* [Work instruction]: Of the entries below, return only those lines from the line with "- [Crawl]: crawler-updated12.py's" to the line with "- Fetcher (C3, C4, C9, C10, C27-C30): exactly", exactly, both included.

* [Task input]:
····················

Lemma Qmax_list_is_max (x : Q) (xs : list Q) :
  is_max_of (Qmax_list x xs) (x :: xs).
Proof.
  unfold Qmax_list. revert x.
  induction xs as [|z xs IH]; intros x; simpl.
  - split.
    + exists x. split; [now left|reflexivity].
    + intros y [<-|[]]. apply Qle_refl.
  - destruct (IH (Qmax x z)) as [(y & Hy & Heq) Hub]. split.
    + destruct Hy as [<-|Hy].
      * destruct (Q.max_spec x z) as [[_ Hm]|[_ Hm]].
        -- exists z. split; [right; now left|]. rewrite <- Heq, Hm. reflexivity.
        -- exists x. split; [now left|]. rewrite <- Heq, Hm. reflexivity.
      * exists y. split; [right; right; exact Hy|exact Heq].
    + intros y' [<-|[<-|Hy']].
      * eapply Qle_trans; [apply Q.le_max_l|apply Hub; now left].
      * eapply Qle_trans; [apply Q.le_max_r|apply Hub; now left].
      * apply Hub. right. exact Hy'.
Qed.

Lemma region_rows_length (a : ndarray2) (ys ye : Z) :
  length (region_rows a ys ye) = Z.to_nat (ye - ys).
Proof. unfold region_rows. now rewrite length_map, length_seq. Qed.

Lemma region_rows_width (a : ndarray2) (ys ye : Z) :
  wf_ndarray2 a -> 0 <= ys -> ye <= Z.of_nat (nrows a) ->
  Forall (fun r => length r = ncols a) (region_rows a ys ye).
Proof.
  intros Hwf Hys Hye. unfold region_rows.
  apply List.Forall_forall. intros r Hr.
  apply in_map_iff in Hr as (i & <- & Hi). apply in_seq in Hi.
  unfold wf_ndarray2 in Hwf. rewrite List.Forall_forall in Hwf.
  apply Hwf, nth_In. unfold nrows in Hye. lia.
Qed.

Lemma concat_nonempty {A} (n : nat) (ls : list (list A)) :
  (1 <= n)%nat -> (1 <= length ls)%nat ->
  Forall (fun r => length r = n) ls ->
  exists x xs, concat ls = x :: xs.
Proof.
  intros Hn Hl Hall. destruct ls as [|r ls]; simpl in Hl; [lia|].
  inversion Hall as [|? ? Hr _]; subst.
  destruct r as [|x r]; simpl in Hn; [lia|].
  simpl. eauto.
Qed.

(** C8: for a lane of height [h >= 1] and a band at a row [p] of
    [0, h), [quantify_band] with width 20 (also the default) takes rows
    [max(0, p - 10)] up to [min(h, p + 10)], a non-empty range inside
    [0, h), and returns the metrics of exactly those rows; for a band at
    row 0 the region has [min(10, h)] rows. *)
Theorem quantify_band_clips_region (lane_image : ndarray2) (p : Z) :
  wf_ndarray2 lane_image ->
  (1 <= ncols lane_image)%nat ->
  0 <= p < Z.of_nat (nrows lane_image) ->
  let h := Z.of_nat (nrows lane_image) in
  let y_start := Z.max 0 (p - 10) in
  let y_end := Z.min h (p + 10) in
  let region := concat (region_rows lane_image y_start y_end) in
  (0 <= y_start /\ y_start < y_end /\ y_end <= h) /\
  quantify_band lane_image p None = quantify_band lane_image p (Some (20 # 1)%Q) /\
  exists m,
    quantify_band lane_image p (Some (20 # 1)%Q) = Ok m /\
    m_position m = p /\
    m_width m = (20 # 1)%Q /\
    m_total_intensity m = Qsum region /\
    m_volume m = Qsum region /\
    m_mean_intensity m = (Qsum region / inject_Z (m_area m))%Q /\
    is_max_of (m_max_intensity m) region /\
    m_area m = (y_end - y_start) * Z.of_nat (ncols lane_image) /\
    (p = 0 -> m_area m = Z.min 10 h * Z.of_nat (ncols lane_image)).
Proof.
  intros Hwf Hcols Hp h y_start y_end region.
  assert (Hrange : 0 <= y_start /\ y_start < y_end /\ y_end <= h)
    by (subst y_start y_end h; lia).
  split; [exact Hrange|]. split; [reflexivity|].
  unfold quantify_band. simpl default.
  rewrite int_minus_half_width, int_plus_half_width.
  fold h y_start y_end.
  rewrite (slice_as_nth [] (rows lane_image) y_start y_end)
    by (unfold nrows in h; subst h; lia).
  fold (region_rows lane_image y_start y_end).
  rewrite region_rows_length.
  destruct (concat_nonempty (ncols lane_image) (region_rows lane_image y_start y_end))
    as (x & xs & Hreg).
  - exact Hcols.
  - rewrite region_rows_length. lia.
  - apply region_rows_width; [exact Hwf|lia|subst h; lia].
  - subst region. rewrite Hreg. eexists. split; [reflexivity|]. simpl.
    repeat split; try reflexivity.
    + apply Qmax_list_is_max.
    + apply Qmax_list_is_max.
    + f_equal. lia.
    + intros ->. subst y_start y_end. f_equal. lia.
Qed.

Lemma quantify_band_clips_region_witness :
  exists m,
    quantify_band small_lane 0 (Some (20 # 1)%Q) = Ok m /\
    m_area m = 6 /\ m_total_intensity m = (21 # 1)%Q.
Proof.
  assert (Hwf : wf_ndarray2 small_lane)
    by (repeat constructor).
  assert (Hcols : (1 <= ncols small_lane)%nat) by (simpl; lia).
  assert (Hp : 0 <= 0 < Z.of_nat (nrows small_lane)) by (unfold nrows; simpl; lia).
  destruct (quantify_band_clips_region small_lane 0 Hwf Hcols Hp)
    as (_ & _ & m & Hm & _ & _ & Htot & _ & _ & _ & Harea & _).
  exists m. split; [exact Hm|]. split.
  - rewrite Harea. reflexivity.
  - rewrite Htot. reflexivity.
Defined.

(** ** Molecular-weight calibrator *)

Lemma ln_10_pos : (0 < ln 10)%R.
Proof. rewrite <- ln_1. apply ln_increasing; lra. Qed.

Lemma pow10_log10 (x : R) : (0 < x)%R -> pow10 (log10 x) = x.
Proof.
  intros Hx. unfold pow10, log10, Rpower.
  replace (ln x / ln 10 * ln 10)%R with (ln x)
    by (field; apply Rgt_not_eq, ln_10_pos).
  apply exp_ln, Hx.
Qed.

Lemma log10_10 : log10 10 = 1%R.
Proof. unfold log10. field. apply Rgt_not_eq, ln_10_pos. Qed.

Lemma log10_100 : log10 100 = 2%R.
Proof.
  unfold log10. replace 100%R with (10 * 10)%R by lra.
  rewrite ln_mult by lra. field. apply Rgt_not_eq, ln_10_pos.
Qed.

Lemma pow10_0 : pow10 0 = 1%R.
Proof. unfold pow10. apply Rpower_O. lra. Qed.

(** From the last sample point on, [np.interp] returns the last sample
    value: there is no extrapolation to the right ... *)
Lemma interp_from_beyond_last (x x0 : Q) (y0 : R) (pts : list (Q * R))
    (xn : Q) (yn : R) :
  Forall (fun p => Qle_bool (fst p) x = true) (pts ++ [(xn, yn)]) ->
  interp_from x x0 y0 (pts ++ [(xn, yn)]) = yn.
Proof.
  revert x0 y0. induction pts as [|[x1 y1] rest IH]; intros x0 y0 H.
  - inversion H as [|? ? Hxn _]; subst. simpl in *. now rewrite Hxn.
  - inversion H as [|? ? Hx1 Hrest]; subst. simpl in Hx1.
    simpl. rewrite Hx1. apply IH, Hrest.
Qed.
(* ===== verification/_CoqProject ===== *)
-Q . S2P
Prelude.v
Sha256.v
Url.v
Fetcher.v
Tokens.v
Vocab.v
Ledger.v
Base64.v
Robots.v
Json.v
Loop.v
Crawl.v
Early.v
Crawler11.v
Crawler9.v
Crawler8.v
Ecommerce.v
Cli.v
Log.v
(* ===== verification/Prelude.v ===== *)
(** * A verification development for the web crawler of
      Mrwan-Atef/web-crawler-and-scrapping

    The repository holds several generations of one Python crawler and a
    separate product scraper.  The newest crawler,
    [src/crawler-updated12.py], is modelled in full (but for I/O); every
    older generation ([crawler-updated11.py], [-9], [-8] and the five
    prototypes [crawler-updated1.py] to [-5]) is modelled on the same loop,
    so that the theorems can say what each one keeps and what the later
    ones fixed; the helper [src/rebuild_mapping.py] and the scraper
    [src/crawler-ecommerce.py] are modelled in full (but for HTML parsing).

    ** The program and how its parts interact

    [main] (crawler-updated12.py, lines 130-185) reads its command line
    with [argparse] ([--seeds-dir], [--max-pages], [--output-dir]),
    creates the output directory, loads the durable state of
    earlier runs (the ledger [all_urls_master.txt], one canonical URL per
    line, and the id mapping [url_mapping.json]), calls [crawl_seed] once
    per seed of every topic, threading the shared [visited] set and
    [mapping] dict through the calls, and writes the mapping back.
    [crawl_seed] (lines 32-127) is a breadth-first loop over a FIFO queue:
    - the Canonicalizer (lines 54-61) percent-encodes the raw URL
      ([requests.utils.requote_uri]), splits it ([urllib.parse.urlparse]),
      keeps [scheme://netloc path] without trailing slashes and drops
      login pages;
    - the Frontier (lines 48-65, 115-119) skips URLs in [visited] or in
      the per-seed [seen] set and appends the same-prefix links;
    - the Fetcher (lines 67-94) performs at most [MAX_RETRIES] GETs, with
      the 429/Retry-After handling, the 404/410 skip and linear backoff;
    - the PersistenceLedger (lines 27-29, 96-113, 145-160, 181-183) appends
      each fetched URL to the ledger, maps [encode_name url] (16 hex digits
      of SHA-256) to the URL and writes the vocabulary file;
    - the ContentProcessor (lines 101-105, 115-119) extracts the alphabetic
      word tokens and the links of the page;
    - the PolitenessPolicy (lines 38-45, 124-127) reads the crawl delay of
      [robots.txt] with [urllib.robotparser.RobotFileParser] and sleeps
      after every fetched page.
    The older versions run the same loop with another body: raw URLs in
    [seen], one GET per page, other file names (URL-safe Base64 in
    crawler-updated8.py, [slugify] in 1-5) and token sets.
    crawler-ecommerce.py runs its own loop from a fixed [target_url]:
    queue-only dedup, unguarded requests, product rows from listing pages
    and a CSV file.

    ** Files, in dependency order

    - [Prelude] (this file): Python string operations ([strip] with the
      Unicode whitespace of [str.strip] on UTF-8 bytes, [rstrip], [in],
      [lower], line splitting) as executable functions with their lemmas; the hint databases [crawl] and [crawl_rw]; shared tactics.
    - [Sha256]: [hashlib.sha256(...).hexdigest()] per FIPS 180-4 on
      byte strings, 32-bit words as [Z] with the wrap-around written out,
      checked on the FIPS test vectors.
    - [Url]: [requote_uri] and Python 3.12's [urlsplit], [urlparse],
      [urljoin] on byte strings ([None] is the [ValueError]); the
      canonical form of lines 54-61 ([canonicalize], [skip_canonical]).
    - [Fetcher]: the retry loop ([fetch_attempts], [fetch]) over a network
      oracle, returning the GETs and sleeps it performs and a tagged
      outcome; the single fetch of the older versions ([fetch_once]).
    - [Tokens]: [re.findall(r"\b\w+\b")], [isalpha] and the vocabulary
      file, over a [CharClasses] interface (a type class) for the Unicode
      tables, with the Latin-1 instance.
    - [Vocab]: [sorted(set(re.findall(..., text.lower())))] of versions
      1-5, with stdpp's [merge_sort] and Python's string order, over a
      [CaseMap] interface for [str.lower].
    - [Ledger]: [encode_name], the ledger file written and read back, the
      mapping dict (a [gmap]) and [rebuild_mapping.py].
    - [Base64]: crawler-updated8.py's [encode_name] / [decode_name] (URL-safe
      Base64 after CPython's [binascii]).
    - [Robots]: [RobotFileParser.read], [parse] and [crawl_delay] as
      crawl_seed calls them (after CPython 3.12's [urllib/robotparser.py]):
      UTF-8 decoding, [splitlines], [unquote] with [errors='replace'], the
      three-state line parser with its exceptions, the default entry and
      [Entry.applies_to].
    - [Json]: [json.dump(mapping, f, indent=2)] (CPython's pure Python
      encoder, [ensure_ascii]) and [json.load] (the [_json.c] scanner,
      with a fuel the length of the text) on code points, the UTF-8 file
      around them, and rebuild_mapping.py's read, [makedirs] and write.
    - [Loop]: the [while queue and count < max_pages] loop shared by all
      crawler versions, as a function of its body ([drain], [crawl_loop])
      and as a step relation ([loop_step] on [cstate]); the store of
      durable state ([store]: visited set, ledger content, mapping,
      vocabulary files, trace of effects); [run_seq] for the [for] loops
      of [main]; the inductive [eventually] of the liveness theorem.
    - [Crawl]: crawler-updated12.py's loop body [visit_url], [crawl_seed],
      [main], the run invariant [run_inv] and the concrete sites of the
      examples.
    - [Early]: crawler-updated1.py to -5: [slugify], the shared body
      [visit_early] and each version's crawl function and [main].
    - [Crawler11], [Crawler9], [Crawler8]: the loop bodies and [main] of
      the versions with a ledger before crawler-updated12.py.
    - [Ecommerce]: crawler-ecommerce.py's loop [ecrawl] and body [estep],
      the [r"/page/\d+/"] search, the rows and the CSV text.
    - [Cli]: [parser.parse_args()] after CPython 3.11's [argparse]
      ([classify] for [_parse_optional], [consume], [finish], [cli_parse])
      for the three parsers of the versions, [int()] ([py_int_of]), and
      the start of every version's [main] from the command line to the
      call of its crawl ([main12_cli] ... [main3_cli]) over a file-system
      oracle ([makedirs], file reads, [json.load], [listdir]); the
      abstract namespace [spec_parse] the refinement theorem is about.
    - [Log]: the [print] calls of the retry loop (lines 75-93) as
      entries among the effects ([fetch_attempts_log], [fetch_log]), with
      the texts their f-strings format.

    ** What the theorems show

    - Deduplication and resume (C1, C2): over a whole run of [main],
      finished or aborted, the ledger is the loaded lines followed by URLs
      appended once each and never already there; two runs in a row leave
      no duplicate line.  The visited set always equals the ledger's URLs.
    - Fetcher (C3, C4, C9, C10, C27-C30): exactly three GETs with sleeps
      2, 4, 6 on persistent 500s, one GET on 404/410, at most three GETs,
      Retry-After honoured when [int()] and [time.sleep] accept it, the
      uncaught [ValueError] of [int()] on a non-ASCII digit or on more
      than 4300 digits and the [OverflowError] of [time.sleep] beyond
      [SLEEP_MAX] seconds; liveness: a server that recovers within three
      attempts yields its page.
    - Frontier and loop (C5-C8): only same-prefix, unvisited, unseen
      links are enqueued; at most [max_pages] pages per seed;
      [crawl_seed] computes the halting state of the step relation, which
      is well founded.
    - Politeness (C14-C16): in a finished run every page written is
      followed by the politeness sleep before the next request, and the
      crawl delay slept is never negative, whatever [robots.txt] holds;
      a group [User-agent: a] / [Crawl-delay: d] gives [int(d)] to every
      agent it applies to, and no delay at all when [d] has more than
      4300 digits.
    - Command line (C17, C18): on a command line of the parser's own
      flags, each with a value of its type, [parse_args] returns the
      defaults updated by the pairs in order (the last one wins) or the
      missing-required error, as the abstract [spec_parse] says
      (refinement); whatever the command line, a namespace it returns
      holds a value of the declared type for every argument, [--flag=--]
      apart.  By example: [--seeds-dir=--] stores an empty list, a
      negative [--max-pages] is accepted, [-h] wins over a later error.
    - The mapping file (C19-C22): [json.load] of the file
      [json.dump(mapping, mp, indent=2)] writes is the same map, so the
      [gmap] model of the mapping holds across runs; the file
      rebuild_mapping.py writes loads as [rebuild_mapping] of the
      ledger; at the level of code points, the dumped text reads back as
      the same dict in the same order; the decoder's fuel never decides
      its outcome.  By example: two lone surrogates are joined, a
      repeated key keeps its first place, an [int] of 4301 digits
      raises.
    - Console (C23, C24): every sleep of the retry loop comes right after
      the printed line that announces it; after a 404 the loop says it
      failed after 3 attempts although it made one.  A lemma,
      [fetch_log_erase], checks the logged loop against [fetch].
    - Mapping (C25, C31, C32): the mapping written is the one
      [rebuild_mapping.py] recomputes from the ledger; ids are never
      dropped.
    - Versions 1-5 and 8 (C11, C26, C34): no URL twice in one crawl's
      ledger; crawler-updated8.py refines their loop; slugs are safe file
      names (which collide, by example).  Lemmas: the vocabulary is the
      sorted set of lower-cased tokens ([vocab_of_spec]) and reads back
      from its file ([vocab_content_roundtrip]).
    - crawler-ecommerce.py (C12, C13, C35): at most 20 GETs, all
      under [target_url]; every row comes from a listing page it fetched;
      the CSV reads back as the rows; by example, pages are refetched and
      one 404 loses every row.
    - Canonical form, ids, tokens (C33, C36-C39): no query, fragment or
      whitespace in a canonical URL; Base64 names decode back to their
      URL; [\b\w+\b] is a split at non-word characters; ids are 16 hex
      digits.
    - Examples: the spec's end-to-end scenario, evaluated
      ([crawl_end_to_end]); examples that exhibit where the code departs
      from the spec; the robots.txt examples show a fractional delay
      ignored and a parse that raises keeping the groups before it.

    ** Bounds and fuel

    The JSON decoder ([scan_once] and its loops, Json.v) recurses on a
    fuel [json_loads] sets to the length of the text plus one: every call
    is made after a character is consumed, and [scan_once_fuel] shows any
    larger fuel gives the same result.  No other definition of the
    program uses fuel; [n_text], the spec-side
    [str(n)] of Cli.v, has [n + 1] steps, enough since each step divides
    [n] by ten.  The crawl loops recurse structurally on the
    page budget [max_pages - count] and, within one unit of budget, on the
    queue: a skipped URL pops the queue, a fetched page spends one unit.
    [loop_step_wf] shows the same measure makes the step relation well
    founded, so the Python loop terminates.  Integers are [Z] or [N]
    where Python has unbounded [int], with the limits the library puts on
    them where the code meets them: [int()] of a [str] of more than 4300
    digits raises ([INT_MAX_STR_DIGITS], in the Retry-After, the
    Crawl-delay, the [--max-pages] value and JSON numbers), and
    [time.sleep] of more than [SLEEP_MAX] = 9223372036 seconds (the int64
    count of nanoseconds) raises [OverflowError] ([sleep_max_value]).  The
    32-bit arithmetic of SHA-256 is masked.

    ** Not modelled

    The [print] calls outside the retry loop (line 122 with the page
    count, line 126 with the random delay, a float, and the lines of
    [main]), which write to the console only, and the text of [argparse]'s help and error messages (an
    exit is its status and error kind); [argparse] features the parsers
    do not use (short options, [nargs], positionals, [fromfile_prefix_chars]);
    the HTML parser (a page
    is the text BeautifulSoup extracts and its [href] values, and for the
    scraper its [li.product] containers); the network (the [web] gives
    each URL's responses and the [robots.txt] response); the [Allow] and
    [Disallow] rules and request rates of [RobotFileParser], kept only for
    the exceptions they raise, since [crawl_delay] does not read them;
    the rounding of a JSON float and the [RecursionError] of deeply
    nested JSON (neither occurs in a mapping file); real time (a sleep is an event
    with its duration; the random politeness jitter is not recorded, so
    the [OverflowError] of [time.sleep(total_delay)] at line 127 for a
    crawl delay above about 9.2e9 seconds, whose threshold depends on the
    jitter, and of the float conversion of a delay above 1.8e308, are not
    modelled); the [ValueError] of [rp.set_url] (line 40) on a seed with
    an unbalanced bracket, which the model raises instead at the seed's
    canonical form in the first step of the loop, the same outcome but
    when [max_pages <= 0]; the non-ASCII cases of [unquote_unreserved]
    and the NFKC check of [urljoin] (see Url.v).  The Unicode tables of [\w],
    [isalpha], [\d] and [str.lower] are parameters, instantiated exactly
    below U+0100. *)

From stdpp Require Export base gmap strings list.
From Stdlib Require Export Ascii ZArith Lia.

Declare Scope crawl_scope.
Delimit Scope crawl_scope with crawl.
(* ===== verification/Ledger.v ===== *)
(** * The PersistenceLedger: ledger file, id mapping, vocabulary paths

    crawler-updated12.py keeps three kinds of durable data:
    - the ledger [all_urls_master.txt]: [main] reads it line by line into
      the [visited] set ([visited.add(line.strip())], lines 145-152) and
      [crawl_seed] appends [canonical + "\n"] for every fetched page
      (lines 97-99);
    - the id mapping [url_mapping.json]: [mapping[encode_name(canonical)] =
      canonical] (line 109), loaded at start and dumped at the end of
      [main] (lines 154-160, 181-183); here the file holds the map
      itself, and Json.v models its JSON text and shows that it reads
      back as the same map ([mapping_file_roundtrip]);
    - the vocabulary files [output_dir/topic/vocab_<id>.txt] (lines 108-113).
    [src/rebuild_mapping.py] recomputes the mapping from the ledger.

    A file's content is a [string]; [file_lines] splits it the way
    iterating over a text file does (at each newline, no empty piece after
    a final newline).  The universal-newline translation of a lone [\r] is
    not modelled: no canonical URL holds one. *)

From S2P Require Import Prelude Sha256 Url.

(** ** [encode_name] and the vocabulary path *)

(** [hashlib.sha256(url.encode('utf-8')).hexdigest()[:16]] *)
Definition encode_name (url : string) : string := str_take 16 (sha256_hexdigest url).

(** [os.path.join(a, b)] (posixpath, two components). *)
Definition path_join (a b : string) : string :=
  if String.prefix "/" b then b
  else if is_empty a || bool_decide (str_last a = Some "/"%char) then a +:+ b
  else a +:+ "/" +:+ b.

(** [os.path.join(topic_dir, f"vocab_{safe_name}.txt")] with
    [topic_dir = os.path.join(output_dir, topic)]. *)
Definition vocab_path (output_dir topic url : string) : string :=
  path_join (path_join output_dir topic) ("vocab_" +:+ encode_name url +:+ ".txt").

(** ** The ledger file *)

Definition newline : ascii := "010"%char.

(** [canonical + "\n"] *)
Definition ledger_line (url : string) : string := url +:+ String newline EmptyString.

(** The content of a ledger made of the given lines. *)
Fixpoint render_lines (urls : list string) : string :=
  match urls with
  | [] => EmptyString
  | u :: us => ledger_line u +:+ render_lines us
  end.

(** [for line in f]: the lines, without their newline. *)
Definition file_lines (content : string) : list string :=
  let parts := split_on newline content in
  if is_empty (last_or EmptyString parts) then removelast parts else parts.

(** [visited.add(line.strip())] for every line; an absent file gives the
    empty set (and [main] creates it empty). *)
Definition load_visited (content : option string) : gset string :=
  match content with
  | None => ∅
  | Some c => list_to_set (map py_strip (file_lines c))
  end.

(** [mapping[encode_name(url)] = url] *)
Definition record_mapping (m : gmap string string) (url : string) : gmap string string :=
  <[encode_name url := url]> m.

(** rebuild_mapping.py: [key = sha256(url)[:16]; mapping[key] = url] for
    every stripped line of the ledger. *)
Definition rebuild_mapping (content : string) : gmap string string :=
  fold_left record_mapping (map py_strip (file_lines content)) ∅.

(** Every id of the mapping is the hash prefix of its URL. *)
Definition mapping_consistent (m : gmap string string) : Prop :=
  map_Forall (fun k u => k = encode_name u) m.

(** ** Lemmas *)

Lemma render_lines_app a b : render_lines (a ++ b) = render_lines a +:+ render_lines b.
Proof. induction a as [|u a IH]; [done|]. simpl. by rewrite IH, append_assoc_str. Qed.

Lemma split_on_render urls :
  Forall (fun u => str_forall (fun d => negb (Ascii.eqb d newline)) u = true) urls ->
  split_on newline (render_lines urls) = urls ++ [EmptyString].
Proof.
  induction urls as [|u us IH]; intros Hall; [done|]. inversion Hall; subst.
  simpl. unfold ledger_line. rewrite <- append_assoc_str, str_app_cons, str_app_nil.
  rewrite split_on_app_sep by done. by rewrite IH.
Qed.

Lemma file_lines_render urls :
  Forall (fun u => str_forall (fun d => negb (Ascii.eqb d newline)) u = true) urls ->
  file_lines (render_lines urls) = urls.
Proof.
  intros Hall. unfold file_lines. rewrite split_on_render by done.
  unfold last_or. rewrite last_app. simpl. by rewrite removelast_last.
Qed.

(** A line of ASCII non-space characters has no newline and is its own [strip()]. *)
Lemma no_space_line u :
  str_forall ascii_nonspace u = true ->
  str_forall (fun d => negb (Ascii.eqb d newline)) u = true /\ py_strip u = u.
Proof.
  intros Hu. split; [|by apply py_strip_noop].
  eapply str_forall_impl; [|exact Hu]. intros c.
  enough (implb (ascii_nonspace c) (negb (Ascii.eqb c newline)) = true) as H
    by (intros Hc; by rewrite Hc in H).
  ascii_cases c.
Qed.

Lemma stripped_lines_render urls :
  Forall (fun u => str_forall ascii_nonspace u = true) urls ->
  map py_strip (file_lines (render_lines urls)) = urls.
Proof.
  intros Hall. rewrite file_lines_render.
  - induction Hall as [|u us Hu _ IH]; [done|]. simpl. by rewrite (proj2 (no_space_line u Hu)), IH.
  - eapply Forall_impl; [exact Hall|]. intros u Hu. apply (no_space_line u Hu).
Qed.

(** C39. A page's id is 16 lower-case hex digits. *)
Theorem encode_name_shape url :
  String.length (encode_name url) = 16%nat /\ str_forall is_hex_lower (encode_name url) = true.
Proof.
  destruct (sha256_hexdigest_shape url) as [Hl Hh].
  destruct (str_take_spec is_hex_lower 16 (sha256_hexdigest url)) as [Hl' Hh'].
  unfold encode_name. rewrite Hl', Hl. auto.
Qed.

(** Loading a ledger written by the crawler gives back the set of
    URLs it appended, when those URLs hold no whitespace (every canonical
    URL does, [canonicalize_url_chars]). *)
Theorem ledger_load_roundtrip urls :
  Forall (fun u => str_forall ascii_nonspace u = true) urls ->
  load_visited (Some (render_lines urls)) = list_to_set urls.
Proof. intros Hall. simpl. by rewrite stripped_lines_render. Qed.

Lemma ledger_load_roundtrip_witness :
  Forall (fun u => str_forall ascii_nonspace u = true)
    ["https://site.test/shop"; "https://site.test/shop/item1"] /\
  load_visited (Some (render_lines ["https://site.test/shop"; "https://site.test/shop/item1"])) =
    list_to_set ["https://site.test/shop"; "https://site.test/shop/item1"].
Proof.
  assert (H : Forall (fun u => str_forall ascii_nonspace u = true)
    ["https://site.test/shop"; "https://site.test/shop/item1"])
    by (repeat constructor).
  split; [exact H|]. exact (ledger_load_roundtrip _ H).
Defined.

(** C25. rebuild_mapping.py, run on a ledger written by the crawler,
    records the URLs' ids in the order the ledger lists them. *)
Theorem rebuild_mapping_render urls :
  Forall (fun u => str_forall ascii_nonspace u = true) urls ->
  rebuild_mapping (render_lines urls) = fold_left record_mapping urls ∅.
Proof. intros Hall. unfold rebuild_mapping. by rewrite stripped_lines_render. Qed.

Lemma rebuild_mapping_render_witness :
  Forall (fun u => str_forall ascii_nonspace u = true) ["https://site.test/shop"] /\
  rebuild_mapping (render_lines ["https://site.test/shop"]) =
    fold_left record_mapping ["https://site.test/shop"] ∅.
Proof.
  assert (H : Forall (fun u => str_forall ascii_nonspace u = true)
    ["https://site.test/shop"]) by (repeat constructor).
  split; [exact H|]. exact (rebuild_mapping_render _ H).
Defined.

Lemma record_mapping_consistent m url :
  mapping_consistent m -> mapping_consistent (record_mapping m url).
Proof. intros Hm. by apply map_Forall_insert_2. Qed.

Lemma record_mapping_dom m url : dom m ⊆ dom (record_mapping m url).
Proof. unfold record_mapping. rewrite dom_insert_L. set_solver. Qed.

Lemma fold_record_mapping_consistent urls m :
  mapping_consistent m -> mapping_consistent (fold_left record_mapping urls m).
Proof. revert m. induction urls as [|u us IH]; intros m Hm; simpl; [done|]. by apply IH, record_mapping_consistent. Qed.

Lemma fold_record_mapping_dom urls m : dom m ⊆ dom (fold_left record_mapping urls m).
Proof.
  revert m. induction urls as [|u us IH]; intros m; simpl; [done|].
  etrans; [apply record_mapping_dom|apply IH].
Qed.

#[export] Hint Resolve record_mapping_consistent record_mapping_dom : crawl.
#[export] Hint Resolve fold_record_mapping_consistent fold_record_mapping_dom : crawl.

····················

* [Response to this exercise]:
    - [Crawl]: crawler-updated12.py's loop body [visit_url], [crawl_seed],
      [main], the run invariant [run_inv] and the concrete sites of the
      examples.
    - [Early]: crawler-updated1.py to -5: [slugify], the shared body
      [visit_early] and each version's crawl function and [main].
    - [Crawler11], [Crawler9], [Crawler8]: the loop bodies and [main] of
      the versions with a ledger before crawler-updated12.py.
    - [Ecommerce]: crawler-ecommerce.py's loop [ecrawl] and body [estep],
      the [r"/page/\d+/"] search, the rows and the CSV text.
    - [Cli]: [parser.parse_args()] after CPython 3.11's [argparse]
      ([classify] for [_parse_optional], [consume], [finish], [cli_parse])
      for the three parsers of the versions, [int()] ([py_int_of]), and
      the start of every version's [main] from the command line to the
      call of its crawl ([main12_cli] ... [main3_cli]) over a file-system
      oracle ([makedirs], file reads, [json.load], [listdir]); the
      abstract namespace [spec_parse] the refinement theorem is about.
    - [Log]: the [print] calls of the retry loop (lines 75-93) as
      entries among the effects ([fetch_attempts_log], [fetch_log]), with
      the texts their f-strings format.

    ** What the theorems show

    - Deduplication and resume (C1, C2): over a whole run of [main],
      finished or aborted, the ledger is the loaded lines followed by URLs
      appended once each and never already there; two runs in a row leave
      no duplicate line.  The visited set always equals the ledger's URLs.
    - Fetcher (C3, C4, C9, C10, C27-C30): exactly three GETs with sleeps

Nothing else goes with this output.